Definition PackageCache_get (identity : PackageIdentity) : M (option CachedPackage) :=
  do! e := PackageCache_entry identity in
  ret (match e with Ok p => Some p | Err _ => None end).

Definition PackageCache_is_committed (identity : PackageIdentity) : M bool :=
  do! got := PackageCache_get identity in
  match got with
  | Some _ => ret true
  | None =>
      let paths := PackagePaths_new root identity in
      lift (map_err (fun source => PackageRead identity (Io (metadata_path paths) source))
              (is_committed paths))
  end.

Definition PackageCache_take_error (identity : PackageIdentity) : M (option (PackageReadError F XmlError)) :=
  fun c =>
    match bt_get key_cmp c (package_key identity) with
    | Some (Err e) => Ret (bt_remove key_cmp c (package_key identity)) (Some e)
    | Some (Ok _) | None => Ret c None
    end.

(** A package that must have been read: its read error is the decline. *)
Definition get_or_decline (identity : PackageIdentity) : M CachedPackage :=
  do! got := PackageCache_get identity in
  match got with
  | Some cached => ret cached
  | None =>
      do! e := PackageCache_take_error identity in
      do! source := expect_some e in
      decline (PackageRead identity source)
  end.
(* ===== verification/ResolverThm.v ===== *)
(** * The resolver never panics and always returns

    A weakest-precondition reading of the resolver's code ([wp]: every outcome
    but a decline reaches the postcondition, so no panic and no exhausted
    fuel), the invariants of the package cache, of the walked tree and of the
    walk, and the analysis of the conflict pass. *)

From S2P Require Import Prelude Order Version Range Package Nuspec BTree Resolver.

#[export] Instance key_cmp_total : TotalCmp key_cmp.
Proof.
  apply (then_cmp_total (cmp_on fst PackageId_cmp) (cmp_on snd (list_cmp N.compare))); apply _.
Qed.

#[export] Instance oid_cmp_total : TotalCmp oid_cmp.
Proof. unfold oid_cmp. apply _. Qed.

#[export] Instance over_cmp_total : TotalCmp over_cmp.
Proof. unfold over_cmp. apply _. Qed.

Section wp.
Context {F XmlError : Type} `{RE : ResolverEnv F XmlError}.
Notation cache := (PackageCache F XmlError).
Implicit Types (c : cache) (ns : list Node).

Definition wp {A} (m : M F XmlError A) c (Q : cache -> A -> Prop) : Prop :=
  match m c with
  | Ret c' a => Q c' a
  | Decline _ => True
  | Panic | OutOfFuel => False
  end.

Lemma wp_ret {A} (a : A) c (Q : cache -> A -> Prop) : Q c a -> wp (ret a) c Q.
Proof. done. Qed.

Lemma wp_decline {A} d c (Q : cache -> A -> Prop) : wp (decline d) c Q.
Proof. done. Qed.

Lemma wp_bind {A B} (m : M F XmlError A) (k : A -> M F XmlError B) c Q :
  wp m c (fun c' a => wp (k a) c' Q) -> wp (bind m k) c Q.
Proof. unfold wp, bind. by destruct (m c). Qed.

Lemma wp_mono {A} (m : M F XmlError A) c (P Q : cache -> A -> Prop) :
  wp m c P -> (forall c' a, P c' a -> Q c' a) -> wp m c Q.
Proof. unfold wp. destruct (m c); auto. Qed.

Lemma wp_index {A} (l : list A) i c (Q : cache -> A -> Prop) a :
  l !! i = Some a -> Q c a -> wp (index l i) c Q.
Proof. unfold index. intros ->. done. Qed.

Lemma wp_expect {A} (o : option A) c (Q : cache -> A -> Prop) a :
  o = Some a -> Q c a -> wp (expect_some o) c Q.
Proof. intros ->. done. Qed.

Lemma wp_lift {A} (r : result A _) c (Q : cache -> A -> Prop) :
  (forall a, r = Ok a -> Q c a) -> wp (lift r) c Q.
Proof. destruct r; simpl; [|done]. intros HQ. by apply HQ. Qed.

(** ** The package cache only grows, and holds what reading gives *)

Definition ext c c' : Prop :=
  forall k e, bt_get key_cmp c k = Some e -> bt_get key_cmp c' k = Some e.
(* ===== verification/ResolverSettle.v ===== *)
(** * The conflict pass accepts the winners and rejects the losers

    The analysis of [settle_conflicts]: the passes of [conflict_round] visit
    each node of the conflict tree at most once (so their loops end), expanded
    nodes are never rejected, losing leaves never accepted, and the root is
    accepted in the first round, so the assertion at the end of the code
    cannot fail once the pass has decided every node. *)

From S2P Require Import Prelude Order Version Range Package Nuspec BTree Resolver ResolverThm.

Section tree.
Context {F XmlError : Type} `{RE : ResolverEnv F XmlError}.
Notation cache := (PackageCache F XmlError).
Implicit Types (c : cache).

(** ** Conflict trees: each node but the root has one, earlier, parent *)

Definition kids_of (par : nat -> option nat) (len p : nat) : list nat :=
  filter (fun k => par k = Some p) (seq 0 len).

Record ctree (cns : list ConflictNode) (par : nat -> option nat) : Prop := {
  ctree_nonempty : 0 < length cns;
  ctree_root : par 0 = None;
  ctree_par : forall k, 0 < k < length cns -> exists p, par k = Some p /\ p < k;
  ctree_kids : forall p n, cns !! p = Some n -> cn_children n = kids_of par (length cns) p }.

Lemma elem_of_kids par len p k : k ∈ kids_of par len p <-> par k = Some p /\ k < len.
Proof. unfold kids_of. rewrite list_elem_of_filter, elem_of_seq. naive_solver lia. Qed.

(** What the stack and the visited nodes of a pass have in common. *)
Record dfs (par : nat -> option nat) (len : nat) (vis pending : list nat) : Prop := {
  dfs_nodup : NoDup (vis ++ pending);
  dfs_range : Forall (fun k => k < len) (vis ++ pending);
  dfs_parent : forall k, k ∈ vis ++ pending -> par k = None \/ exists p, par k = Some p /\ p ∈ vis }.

-*-*-

Each line of the material that has the word "match" belongs in the answer.

*WRITTEN ANSWER:*
  ret (match e with Ok p => Some p | Err _ => None end).
  match got with
    match bt_get key_cmp c (package_key identity) with
  match got with
  match m c with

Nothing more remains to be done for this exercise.